Building sector uniquely positioned to push green economy: UNEP

UNEP’s chief of sustainable consumption and production Dr Arab Hoballah, speaking on behalf of UNEP executive director Achim Steiner, said buildings represent the intersection of economies, society and the environment, and that close collaboration between government and the private sector could provide the momentum badly needed for creating a global green economy.

He told the opening plenary session that the building sector represents 10 per cent of global gross domestic product (GDP) and employs 111 million people worldwide. To accommodate growing populations, particularly in cities where 80 per cent of people are expected to live by 2030, the sector will spend an estimated US$100 trillion over the next 10 years.

It accounts for roughly one third of greenhouse gas emissions, 40 per cent of energy consumption, one quarter of water consumption and a significant portion of other resources such as metals, timber and sand. The world’s existing buildings consume 60 per cent of electricity produced globally.

He recommended encouraging private investment in green buildings through government incentives and regulations, identifying ways of increasing available public and private capital and by educating builders and owners about the economic benefits of green buildings.
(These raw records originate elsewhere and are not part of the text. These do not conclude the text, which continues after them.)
(* ===== verification/Toy.v ===== *)
(** * A concrete wire crate

    An executable instance of [WireCrate] and of its laws.  It shows that
    the laws can hold together, and the witnesses of the theorems evaluate
    the kernel on it.  Inbound payloads are indices into a table of
    envelopes; the MAC is a checksum. *)

From S2P Require Import Prelude Wire.

Open Scope Z_scope.

Definition toy_perm_names : list string :=
  ["PERMISSION_UNKNOWN"; "PERMISSION_IPC_SEND"; "PERMISSION_EVENT_PUBLISH";
   "PERMISSION_KERNEL_ADMIN"; "PERMISSION_AUDIO_STREAM"; "PERMISSION_NETWORK"].

Definition toy_payload_tag (p : option Payload) : Z :=
  match p with
  | None => 0
  | Some (PPluginRegister _) => 1 | Some (PPluginRegisterAck _) => 2
  | Some (PPing _) => 3 | Some (PPong _ _) => 4
  | Some (PSubscribe _) => 5 | Some (PUnsubscribe _) => 6
  | Some (PEvent _) => 7 | Some (PEventPublish _) => 8
  | Some (PEventPublishAck _) => 9 | Some (PEventAck _) => 10
  | Some (PActionRequest _) => 11 | Some (PActionResponse _) => 12
  | Some (PActionRequestChunk _) => 13 | Some (PActionResponseChunk _) => 14
  | Some (PActionStreamAbort _) => 15 | Some (PSessionClose _) => 16
  | Some (PKernelCommand _) => 17 | Some (PKernelCommandAck _) => 18
  | Some (PError _) => 19 | Some (PPluginShutdown _) => 20
  | Some (POther t) => 21 + t
  end.

Fixpoint toy_bytes_string (b : bytes) : option string :=
  match b with
  | [] => Some EmptyString
  | 0 :: _ => Some EmptyString
  | z :: b' =>
      if (127 <? z) then None
      else String (ascii_of_N (Z.to_N z)) <$> toy_bytes_string b'
  end.

Definition toy_sum (b : bytes) : Z := foldr Z.add 0 b.

Definition toy_wire_with (read : bytes -> Result WireError Frame) (tbl : list Envelope) : WireCrate := {|
  PROTOCOL_VERSION := "1.0";
  MAX_PAYLOAD_SIZE := 64;
  max_payload_usize := ltac:(done);
  FRAG_HEADER_SIZE := 4;
  encode_envelope env := Some (toy_payload_tag (payload env) :: string_bytes (message_id env));
  decode_envelope b := match b with [i] => tbl !! Z.to_nat i | _ => None end;
  crc32_hash := toy_sum;
  target_as_str := toy_bytes_string;
  parse_frag_header b :=
    match b with a :: b :: c :: d :: _ => Some (mkFragmentHeader a b c d) | _ => None end;
  serialize_header f := [f_flags f; f_length f];
  wire_read_frame := read;
  compute_tag k h p := [toy_sum k + 3 * toy_sum h + 7 * toy_sum p];
  verify_tag k h p t := bool_decide (t = [toy_sum k + 3 * toy_sum h + 7 * toy_sum p]);
  derive_session_key s n p := s ++ n ++ string_bytes p;
  error_code_i32 c :=
    match c with
    | ErrUnknown => 0 | ErrDeserialization => 1 | ErrMacInvalid => 2 | ErrMacMissing => 3
    | ErrNotRegistered => 4 | ErrPermissionDenied => 5 | ErrProtocolMismatch => 6
    | ErrRateLimited => 7
    end;
  action_status_i32 s :=
    match s with
    | ActionUnknown => 0 | ActionOk => 1 | ActionNotFound => 2 | ActionPermissionDeny => 3
    | ActionTimeout => 4 | ActionQuotaExceeded => 5 | ActionStreamBackpressure => 6
    | ActionError => 7
    end;
  publish_status_i32 s := match s with EventPublishOk => 1 | EventPublishPermissionDeny => 2 end;
  command_status_i32 s :=
    match s with
    | CommandOk => 1 | CommandUnknown => 0 | CommandPermissionDenied => 2 | CommandError => 3
    end;
  device_os_i32 o :=
    match o with
    | OsUnspecified => 0 | OsLinux => 1 | OsMacos => 2 | OsWindows => 3 | OsAndroid => 4
    | OsIos => 5 | OsFreebsd => 6
    end;
  device_os_of_i32 z :=
    [OsUnspecified; OsLinux; OsMacos; OsWindows; OsAndroid; OsIos; OsFreebsd] !! Z.to_nat z;
  device_state_i32 s :=
    match s with StUnspecified => 0 | StOnline => 1 | StOffline => 2 | StRevoked => 3 end;
  device_state_of_i32 z := [StUnspecified; StOnline; StOffline; StRevoked] !! Z.to_nat z;
  action_risk_of_i32 z :=
    [RiskUnspecified; RiskLow; RiskMedium; RiskHigh; RiskCritical] !! Z.to_nat z;
  perm_as_str_name p := default "PERMISSION_UNKNOWN" (toy_perm_names !! Z.to_nat p);
  perm_from_str_name s :=
    (fun nx => Z.of_nat nx.1) <$> list_find (fun n => n = s) toy_perm_names;
  PermissionUnknown := 0;
  PermissionIpcSend := 1;
  PermissionEventPublish := 2;
  PermissionKernelAdmin := 3;
  PermissionAudioStream := 4;
|}.

Definition toy_wire : list Envelope -> WireCrate := toy_wire_with (fun _ => Err WFrameMagicMismatch).

Lemma toy_laws_with read tbl : @WireLaws (toy_wire_with read tbl).
Proof.
  split; cbn -[toy_perm_names list_find].
  - intros k h p. by apply bool_decide_eq_true_2.
  - by intros [] [].
  - by intros [] [].
  - intros p n. rewrite fmap_Some. intros ([i x] & (Hi & -> & _)%list_find_Some & ->).
    cbn -[toy_perm_names]. by rewrite Nat2Z.id, Hi.
  - done.
Qed.

Lemma toy_laws tbl : @WireLaws (toy_wire tbl).
Proof. apply toy_laws_with. Qed.
Lemma take_all_spec keys r :
  NoDup keys ->
  (take_all keys r).2 = set_pending (fun m => filter (fun kv => kv.1 ∉ keys) m) r /\
  (forall k p, (k, p) ∈ (take_all keys r).1 <-> k ∈ keys /\ pending_actions r !! k = Some p) /\
  NoDup ((take_all keys r).1).*1.
Proof.
  revert r. induction keys as [|k keys IH]; intros r Hnd; simpl.
  - split_and!; [|set_solver|apply NoDup_nil_2].
    destruct r. unfold set_pending. simpl. f_equal. symmetry. apply map_filter_id. set_solver.
  - apply NoDup_cons in Hnd as [Hk Hnd].
    destruct (take_all keys (set_pending (delete k) r)) as [l r''] eqn:E.
    specialize (IH (set_pending (delete k) r) Hnd) as (E1 & E2 & E3). rewrite E in E1, E2, E3.
    simpl in *. split_and!.
    + rewrite E1. unfold set_pending. simpl. f_equal. apply map_eq. intros x. apply option_eq.
      intros p. rewrite !map_lookup_filter_Some, lookup_delete_Some. set_solver.
    + intros x p. rewrite elem_of_cons. setoid_rewrite lookup_delete_Some in E2.
      destruct (pending_actions r !! k) as [q|] eqn:Hq;
        rewrite ?elem_of_cons, E2; (destruct (decide (x = k)) as [->|]; naive_solver).
    + destruct (pending_actions r !! k) as [q|] eqn:Hq; [|done]. simpl.
      apply NoDup_cons. split; [|done]. rewrite list_elem_of_fmap.
      intros ([x p] & -> & Hx). simpl in *. apply E2 in Hx as [_ Hx].
      by rewrite lookup_delete_eq in Hx.
Qed.

Lemma take_all_core keys r : same_core r (take_all keys r).2.
Proof.
  revert r. induction keys as [|k keys IH]; intros r; [done|]. simpl.
  specialize (IH (set_pending (delete k) r)).
  by destruct (take_all keys (set_pending (delete k) r)).
Qed.

(** The keys a sweep collects: those of the entries that satisfy [f]. *)
Lemma sweep_keys (f : PendingAction -> bool) (m : gmap string PendingAction) :
  NoDup (filter (fun kp => f kp.2 = true) (map_iter m)).*1 /\
  forall k, k ∈ (filter (fun kp => f kp.2 = true) (map_iter m)).*1 <->
            exists p, m !! k = Some p /\ f p = true.
Proof.
  split.
  - apply map_iter_filter_NoDup.
  - intros k. rewrite list_elem_of_fmap. setoid_rewrite list_elem_of_filter. split.
    + intros ([k' p] & -> & ? & ?%elem_of_map_iter). eauto.
    + intros (p & ?%elem_of_map_iter & ?). by exists (k, p).
Qed.

Lemma sweep_spec (f : PendingAction -> bool) r :
  let keys := (filter (fun kp => f kp.2 = true) (map_iter (pending_actions r))).*1 in
  (take_all keys r).2 = set_pending (fun m => filter (fun kv => f kv.2 = false) m) r /\
  (forall k p, (k, p) ∈ (take_all keys r).1 <-> pending_actions r !! k = Some p /\ f p = true) /\
  NoDup ((take_all keys r).1).*1.
Proof.
  intros keys. destruct (sweep_keys f (pending_actions r)) as [Hnd Hk].
  fold keys in Hnd, Hk. destruct (take_all_spec keys r Hnd) as (E1 & E2 & E3).
  split_and!; [|intros k p; rewrite E2, Hk; naive_solver|done].
  rewrite E1. unfold set_pending. f_equal. apply map_filter_ext. simpl. intros k p Hp.
  rewrite Hk. rewrite <- not_true_iff_false. naive_solver.
Qed.

(** ** Reachable registries *)

Inductive registry_step (r : PluginRegistry) : PluginRegistry -> Prop :=
| step_register clk pid cid mf tx meta :
    registry_step r (register_with_device clk pid cid mf tx meta r).2
| step_register_device clk did cid caps mf tx meta :
    registry_step r (register_device clk did cid caps mf tx meta r).2
| step_unregister pid : registry_step r (unregister pid r)
| step_pong clk pid : registry_step r (record_pong clk pid r)
| step_requirements pid reqs : registry_step r (set_action_requirements pid reqs r)
| step_pending iid p : registry_step r (register_pending_action iid p r)
| step_take iid : registry_step r (take_pending_action iid r).2
| step_take_if iid prov : registry_step r (take_pending_action_if_provider iid prov r).2
| step_resolve now iid prov ok : registry_step r (resolve_action_response now iid prov ok r).2
| step_touch now iid : registry_step r (touch_pending_action now iid r)
| step_sweep_idle now timeout : registry_step r (sweep_idle_sessions now timeout r).2
| step_sweep_expired now : registry_step r (sweep_expired_actions now r).2.

Definition registry_reachable : PluginRegistry -> Prop := rtc registry_step registry_new.

Lemma take_if_core iid prov r : same_core r (take_pending_action_if_provider iid prov r).2.
Proof. unfold take_pending_action_if_provider. by split_cases. Qed.

Lemma resolve_core now iid prov ok r : same_core r (resolve_action_response now iid prov ok r).2.
Proof. unfold resolve_action_response. by split_cases. Qed.

Lemma sweep_expired_core now r : same_core r (sweep_expired_actions now r).2.
Proof.
  unfold sweep_expired_actions. set (keys := _.*1).
  pose proof (take_all_core keys r). by destruct (take_all keys r).
Qed.

Lemma registry_step_ok r r' : registry_step r r' -> registry_ok r -> registry_ok r'.
Proof.
  intros Hs Hr. destruct Hs; eauto using register_with_device_ok, register_device_ok,
    unregister_ok, record_pong_ok; (eapply registry_ok_core; [|exact Hr]); try done;
    auto using take_if_core, resolve_core, take_all_core, sweep_expired_core.
  apply take_all_core.
Qed.

Lemma reachable_ok r : registry_reachable r -> registry_ok r.
Proof. revert r. apply rtc_ind_r; eauto using registry_new_ok, registry_step_ok. Qed.

(** ** The index refines a scan of the registered plugins *)

(** The O(n) lookup the index replaces. *)
Definition scan_action_provider (action : string) (r : PluginRegistry) : ActionLookup :=
  match filter (fun e => action ∈ actions (manifest e)) (list_entries r) with
  | [] => NotFound
  | [e] => Found e
  | es => Ambiguous (map plugin_id es)
  end.

(** Lookups agree up to the order of the candidate list. *)
Inductive lookup_equiv : ActionLookup -> ActionLookup -> Prop :=
| leq_notfound : lookup_equiv NotFound NotFound
| leq_found e : lookup_equiv (Found e) (Found e)
| leq_ambiguous ids ids' : ids ≡ₚ ids' -> lookup_equiv (Ambiguous ids) (Ambiguous ids').

#[export] Instance lookup_equiv_equivalence : Equivalence lookup_equiv.
Proof.
  split.
  - intros []; by constructor.
  - intros ? ? []; by constructor.
  - intros x y z Hxy Hyz. inversion Hxy; subst; inversion Hyz; subst; constructor. by etrans.
Qed.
He also urged governments to share effective ideas on urban planning and policies, and to prioritise sustainable buildings at local and international forums such as the upcoming Rio+20 summit in Brazil.

Dr John Keung, chief executive of the Republic’s Building and Construction Authority (BCA), who also spoke at the opening plenary, provided an account of Singapore’s journey in greening its building sector. Since the launch of its Green Mark certification scheme in 2005, which rates buildings for its environmental impact and performance, BCA has certified 12 per cent of Singapore’s total building stock.